§ **Task objective**: The entries that follow include a run beginning at the line with "match c with" and ending at the line with "negb (String.eqb (fst"; restate that run word for word and leave the rest out.

***** Data for processing *****

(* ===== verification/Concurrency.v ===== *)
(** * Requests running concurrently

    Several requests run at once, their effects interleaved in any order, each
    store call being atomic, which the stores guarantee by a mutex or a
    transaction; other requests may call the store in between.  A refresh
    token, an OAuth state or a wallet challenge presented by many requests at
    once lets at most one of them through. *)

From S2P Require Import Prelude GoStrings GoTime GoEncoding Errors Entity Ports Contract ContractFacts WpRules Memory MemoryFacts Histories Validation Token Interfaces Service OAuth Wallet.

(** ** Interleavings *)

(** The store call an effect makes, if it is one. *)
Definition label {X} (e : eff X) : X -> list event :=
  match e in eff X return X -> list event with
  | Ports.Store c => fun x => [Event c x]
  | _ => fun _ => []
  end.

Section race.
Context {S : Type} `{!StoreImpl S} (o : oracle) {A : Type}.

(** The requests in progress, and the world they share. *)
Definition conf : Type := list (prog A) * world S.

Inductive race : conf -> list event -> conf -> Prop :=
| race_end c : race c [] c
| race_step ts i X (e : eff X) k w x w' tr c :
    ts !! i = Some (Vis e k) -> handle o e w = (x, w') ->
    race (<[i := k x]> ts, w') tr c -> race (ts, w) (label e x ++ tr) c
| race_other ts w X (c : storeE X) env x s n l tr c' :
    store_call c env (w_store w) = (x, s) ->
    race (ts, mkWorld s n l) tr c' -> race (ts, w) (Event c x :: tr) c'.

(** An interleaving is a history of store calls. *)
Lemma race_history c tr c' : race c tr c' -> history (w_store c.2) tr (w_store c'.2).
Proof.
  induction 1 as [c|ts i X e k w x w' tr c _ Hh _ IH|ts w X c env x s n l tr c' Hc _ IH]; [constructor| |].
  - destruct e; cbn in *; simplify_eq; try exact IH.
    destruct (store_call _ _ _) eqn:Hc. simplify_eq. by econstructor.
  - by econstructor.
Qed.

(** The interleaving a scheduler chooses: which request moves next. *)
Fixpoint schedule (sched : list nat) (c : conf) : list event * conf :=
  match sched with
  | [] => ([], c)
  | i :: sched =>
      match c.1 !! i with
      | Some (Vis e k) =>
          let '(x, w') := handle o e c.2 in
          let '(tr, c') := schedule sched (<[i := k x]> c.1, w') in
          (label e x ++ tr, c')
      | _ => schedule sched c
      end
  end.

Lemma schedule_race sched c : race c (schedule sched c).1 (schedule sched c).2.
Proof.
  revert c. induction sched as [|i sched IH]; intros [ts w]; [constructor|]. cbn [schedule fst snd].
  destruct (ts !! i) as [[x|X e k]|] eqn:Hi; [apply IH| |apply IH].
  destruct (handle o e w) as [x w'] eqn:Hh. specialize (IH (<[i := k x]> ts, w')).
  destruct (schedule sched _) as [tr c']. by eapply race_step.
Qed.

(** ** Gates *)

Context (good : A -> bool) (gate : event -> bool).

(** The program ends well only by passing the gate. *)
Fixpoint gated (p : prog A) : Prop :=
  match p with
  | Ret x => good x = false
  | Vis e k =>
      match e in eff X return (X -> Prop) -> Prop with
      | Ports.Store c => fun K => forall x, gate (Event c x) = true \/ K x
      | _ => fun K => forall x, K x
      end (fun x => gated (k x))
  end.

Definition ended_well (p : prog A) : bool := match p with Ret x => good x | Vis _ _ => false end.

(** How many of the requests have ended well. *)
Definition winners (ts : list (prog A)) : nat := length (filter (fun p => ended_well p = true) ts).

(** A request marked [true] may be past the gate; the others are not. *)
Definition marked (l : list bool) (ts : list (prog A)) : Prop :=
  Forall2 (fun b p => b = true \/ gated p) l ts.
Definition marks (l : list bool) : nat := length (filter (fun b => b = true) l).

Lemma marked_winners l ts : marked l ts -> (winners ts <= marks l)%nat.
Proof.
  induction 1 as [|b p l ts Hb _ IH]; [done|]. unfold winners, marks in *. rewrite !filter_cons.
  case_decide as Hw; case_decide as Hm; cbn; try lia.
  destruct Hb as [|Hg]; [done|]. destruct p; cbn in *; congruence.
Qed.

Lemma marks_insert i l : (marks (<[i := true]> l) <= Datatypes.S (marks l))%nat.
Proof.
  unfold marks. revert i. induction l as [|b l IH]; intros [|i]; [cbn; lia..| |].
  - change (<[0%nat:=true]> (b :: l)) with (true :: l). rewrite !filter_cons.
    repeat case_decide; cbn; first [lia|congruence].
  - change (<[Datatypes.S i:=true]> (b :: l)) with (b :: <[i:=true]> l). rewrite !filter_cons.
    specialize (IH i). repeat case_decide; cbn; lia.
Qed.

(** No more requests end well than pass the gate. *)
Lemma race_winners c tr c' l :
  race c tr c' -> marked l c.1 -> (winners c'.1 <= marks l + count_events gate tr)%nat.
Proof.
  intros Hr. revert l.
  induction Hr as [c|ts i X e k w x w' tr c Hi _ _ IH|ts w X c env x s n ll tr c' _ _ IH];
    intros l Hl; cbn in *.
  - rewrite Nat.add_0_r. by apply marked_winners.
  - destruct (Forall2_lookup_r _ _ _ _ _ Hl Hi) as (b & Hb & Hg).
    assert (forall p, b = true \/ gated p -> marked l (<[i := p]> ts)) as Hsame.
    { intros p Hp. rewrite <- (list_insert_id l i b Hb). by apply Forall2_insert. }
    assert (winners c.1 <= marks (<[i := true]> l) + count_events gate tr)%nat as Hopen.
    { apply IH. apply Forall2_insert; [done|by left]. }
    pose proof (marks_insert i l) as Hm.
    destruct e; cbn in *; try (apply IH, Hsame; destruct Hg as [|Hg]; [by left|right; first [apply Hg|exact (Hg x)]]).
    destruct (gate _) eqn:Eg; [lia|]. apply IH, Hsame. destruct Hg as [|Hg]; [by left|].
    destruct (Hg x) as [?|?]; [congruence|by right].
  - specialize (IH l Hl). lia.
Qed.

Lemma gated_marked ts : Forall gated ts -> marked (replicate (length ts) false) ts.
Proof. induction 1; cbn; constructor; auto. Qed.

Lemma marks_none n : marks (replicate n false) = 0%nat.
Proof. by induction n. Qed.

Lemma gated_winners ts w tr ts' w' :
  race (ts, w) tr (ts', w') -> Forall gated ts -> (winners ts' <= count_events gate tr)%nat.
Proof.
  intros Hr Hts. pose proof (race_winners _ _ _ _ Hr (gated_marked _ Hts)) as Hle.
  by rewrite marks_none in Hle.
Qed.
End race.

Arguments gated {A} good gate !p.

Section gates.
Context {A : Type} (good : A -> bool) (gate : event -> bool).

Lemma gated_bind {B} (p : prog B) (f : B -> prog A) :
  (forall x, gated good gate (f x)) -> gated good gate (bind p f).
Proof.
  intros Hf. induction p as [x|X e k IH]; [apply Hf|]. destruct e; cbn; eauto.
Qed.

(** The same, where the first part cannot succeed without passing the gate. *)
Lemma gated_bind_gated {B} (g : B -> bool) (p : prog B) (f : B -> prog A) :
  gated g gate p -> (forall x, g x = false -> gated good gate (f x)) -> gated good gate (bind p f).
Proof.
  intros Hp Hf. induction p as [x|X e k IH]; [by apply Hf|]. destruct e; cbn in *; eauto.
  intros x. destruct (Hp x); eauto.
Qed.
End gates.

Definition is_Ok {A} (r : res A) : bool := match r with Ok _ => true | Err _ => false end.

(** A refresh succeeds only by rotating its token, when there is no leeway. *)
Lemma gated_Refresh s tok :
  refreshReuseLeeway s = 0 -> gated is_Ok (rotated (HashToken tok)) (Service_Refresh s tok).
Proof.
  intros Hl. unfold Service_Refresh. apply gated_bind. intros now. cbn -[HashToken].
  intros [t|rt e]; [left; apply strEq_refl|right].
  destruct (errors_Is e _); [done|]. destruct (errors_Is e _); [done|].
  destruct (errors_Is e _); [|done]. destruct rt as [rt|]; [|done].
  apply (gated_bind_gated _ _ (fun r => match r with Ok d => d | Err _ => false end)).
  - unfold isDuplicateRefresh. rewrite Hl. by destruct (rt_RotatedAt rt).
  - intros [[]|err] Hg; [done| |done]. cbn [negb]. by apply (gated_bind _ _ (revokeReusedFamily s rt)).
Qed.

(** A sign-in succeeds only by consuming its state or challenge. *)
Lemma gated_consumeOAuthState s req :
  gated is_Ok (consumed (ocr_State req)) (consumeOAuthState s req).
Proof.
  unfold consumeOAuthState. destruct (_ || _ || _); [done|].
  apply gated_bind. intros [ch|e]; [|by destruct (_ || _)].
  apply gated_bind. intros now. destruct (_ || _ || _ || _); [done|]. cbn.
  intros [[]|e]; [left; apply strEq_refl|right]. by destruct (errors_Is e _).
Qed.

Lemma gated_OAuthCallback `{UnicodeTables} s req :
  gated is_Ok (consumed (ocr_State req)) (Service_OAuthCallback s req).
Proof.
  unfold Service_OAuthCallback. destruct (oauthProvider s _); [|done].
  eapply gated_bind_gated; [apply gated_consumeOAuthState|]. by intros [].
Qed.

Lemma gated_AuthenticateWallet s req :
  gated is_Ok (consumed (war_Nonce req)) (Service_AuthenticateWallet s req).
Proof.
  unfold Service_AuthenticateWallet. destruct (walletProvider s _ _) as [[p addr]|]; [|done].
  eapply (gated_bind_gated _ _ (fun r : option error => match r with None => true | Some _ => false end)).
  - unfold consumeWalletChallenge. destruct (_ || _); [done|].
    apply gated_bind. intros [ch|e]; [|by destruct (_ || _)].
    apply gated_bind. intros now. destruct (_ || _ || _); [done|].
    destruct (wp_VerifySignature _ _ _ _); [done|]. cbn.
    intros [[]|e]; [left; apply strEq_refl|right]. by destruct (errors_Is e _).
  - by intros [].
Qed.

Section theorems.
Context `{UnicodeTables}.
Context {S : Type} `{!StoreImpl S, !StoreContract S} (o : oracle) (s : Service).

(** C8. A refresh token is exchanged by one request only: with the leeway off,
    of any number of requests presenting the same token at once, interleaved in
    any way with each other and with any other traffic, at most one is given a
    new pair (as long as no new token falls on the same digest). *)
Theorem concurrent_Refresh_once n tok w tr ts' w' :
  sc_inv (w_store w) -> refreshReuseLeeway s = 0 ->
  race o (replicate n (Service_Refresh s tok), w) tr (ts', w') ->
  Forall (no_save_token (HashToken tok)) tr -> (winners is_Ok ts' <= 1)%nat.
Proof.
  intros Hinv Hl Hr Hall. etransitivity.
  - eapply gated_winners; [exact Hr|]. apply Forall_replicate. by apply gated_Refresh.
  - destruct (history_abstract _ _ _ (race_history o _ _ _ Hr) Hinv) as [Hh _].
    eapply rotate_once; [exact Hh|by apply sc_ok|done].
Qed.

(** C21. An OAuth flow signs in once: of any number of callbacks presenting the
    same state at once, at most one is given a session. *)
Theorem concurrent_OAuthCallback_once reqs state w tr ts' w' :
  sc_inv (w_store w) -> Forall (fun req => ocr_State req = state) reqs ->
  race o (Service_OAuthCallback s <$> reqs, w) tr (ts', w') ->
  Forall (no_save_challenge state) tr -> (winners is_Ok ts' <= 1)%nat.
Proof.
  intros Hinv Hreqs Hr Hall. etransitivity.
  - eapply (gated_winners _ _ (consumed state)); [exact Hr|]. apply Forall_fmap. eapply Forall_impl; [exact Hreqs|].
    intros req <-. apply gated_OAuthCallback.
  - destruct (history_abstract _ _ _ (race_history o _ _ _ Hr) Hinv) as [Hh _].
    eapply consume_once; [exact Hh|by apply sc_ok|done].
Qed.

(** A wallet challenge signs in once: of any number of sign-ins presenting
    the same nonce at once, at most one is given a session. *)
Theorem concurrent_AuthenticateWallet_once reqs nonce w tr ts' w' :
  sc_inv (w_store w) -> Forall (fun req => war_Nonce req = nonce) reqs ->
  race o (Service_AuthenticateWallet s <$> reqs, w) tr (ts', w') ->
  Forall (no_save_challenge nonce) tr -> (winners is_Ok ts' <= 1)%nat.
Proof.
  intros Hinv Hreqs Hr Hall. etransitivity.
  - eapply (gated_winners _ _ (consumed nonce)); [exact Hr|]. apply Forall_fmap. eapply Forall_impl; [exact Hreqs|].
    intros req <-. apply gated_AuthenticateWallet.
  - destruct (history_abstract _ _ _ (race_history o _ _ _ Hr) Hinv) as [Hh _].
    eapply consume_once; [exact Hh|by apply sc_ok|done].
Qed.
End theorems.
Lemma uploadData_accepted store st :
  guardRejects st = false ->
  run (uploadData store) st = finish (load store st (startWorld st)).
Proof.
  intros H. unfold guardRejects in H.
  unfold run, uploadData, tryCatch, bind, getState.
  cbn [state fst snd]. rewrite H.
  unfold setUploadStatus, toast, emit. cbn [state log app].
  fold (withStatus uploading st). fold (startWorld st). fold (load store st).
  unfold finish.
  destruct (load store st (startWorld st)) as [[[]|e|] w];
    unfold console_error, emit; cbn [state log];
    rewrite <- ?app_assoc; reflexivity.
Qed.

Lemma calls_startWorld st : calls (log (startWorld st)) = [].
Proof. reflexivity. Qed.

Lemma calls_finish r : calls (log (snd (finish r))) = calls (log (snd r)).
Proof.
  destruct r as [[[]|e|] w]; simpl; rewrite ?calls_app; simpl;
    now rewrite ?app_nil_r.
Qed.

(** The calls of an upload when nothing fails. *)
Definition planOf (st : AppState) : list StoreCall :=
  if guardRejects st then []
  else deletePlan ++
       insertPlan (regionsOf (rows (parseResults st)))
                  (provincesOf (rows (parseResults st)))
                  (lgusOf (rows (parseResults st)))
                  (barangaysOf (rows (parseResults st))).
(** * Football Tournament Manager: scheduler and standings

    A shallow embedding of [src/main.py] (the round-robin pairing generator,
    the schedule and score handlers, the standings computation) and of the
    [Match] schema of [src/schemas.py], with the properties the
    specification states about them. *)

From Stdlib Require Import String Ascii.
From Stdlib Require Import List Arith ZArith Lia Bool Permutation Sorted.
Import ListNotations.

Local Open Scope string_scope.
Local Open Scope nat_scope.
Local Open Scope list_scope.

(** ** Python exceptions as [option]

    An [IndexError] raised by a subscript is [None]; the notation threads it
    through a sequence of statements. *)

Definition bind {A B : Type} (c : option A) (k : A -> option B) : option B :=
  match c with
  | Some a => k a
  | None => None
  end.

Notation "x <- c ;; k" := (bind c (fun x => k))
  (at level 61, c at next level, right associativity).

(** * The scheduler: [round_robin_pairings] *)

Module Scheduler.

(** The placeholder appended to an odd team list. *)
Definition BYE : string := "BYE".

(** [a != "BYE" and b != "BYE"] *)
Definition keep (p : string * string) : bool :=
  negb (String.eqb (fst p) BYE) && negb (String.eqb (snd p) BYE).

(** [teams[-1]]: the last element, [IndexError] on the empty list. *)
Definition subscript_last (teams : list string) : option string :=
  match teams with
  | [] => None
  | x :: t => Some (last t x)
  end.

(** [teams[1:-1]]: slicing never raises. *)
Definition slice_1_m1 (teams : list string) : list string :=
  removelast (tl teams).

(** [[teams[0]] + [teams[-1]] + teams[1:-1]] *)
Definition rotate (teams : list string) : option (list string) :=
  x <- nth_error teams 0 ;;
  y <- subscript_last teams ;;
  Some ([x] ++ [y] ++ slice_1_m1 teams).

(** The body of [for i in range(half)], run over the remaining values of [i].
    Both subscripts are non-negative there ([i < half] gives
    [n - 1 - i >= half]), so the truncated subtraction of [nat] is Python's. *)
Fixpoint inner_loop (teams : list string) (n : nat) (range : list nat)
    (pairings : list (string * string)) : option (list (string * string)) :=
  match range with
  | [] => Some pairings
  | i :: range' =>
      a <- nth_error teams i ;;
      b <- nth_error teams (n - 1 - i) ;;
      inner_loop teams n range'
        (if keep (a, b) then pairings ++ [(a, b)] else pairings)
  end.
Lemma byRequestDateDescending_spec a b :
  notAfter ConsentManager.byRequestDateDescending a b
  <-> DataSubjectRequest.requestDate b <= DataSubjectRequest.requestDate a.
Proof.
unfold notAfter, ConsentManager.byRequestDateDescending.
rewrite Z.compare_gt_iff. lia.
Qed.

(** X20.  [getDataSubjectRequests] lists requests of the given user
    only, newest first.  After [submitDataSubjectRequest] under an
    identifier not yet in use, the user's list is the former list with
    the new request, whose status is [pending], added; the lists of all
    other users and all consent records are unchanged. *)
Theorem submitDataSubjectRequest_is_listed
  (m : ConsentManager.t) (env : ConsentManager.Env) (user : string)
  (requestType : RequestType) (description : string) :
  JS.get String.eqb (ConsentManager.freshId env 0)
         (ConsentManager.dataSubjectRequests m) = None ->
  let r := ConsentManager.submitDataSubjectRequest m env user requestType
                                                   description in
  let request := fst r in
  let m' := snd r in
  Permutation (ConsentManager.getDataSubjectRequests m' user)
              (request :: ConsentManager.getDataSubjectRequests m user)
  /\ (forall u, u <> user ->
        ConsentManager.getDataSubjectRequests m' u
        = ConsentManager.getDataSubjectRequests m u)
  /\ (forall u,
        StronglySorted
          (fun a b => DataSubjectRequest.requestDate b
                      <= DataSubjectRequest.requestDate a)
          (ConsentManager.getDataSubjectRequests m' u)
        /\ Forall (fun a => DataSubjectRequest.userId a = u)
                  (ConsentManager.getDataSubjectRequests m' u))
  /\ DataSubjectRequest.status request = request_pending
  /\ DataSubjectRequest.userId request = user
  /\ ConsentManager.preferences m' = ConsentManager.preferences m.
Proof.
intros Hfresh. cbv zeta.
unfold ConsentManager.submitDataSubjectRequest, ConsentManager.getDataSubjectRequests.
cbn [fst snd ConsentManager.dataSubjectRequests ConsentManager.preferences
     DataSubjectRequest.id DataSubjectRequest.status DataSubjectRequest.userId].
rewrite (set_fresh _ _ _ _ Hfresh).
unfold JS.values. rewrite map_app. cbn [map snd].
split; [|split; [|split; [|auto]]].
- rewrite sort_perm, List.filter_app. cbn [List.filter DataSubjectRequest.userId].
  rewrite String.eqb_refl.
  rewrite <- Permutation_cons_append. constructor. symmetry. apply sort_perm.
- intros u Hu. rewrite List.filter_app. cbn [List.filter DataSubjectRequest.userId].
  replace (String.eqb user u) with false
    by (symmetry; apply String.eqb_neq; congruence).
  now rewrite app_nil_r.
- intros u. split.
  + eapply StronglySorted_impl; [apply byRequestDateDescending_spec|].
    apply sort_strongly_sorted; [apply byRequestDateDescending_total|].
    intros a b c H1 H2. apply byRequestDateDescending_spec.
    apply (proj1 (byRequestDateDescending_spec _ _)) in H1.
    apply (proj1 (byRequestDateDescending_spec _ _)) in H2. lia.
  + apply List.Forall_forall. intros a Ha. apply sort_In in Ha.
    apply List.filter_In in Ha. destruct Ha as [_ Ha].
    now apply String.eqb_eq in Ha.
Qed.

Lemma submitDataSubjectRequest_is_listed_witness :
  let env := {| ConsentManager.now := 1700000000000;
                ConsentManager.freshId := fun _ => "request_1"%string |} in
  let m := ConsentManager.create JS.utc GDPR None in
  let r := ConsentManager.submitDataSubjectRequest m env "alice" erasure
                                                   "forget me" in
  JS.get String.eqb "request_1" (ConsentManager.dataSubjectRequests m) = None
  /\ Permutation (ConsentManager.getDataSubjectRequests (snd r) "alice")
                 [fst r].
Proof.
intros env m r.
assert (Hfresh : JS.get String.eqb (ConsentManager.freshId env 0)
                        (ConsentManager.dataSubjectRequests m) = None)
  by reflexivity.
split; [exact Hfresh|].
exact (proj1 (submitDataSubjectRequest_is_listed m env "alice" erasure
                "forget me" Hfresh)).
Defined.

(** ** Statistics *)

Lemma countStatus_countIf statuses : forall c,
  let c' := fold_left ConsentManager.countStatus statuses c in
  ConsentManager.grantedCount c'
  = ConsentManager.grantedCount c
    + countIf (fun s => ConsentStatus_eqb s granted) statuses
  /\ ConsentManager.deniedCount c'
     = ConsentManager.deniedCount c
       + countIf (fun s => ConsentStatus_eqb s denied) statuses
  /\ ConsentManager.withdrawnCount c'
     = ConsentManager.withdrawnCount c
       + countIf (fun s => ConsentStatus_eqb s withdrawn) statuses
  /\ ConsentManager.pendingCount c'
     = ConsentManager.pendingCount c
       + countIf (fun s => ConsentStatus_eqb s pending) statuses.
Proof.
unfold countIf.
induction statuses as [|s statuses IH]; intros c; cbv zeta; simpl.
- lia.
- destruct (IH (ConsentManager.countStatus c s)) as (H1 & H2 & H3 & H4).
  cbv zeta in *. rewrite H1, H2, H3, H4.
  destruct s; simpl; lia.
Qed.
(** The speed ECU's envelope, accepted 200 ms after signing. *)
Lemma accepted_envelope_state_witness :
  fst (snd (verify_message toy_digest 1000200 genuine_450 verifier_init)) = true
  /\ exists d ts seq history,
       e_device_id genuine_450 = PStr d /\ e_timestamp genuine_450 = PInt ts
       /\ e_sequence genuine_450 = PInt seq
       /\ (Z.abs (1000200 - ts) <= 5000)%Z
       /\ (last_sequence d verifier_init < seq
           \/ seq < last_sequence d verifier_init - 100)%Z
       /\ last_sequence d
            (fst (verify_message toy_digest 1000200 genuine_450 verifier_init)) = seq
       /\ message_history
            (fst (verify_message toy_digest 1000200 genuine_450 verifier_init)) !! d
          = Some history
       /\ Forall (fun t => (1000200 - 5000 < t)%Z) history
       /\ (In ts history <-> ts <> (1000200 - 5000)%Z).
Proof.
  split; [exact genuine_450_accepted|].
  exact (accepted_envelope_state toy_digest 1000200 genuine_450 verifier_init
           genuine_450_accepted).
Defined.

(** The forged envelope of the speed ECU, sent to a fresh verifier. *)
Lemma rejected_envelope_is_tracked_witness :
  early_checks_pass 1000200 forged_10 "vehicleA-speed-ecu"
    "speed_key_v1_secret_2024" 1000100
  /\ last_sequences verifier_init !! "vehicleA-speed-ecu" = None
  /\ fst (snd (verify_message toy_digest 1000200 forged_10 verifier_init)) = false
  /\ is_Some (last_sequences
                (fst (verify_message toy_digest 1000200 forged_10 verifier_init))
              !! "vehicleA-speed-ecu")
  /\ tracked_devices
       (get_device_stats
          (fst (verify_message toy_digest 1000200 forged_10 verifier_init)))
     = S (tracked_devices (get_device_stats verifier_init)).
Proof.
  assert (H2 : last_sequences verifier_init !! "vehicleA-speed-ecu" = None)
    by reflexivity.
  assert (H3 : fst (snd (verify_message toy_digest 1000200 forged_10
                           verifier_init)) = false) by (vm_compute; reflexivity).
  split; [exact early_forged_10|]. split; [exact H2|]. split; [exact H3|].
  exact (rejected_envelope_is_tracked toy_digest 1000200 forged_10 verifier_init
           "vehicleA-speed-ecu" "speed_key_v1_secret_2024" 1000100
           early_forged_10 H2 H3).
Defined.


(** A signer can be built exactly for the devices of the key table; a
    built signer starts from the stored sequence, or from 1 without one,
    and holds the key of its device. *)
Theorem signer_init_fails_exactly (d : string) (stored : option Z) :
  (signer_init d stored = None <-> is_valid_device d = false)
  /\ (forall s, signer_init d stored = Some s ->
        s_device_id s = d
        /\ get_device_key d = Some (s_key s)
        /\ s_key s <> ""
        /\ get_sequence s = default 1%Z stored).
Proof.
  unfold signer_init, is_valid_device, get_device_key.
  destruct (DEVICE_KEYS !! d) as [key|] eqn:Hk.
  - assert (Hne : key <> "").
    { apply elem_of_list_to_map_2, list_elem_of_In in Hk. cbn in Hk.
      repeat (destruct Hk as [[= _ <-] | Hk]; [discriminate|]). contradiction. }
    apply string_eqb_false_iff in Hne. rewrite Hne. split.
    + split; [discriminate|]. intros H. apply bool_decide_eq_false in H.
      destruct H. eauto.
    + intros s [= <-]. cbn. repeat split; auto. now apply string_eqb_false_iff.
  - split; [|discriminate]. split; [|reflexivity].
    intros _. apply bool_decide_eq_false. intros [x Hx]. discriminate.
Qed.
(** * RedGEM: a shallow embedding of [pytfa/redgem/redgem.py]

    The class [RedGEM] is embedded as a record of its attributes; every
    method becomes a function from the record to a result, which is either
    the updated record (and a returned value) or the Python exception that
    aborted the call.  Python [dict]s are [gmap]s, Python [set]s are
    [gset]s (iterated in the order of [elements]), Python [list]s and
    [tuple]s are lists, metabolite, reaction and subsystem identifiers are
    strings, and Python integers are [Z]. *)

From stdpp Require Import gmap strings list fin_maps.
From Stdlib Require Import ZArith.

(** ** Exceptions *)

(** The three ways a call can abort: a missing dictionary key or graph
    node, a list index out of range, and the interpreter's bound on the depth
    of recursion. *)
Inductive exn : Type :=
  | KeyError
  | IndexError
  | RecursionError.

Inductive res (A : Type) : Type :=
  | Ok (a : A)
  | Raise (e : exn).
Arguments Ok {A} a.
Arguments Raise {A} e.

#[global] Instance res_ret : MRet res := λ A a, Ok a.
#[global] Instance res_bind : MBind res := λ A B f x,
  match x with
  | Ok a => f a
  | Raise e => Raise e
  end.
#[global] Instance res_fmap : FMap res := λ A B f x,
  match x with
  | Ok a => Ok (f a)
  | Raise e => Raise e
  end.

*****

§ **Answer box**:
  match c with
  | Some a => k a
  | None => None
  end.

Notation "x <- c ;; k" := (bind c (fun x => k))
  (at level 61, c at next level, right associativity).

(** * The scheduler: [round_robin_pairings] *)

Module Scheduler.

(** The placeholder appended to an odd team list. *)
Definition BYE : string := "BYE".

(** [a != "BYE" and b != "BYE"] *)
Definition keep (p : string * string) : bool :=
  negb (String.eqb (fst p) BYE) && negb (String.eqb (snd p) BYE).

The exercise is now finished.